#### Data records

(** The table has the pipeline, and packets see no difference. *)
Lemma stored_effect x c' :
  progress j 6 v c -> numbered c' -> (forall q, views c' q = views c q) ->
  length (far_objects c') = length (far_objects c) -> mpUPFProgram c' = mpUPFProgram c ->
  table c' = <[job_seid j := (job_key j, p)]> (table c) ->
  x = Ok v \/ (exists e, x = Err e) -> effect j 6 p c x c'.
Proof.
  intros Hp Hn Hv Hl Hu Ht Hx.
  assert (getNextProgRuleIndexMap c' = getNextProgRuleIndexMap c /\
    getNextProgRuleMap c' = getNextProgRuleMap c) as [Hi Hs]
    by (unfold getNextProgRuleIndexMap, getNextProgRuleMap; now rewrite Hu).
  assert (framed p j c c') as Hf.
  { split; [done|now rewrite Hl|now rewrite Hi|now rewrite Hs|].
    intros s Hne. rewrite Ht. now rewrite lookup_insert_ne. }
  destruct Hx as [->|[e ->]]; [|now apply effect_err].
  apply effect_ok; [done|done|done|]. split.
  - intros _. apply (pr_object_later j 6 _ v c); [exact Hp|lia|lia|apply Hv].
  - intros _. exact (pr_locals _ _ _ _ Hp ltac:(lia)).
  - intros _. rewrite Hi. exact (pr_index _ _ _ _ Hp ltac:(lia)).
  - intros _. rewrite Hs. exact (pr_slot _ _ _ _ Hp ltac:(lia)).
  - intros _. rewrite Ht. apply lookup_insert_eq.
Qed.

########

**Activity:** Using the data above, transcribe the lines that run from the line with "progress j 6" to the line with "getNextProgRuleMap c' = getNextProgRuleMap", both ends kept, and output nothing else.

**Task result:**
  progress j 6 v c -> numbered c' -> (forall q, views c' q = views c q) ->
  length (far_objects c') = length (far_objects c) -> mpUPFProgram c' = mpUPFProgram c ->
  table c' = <[job_seid j := (job_key j, p)]> (table c) ->
  x = Ok v \/ (exists e, x = Err e) -> effect j 6 p c x c'.
Proof.
  intros Hp Hn Hv Hl Hu Ht Hx.
  assert (getNextProgRuleIndexMap c' = getNextProgRuleIndexMap c /\
    getNextProgRuleMap c' = getNextProgRuleMap c) as [Hi Hs]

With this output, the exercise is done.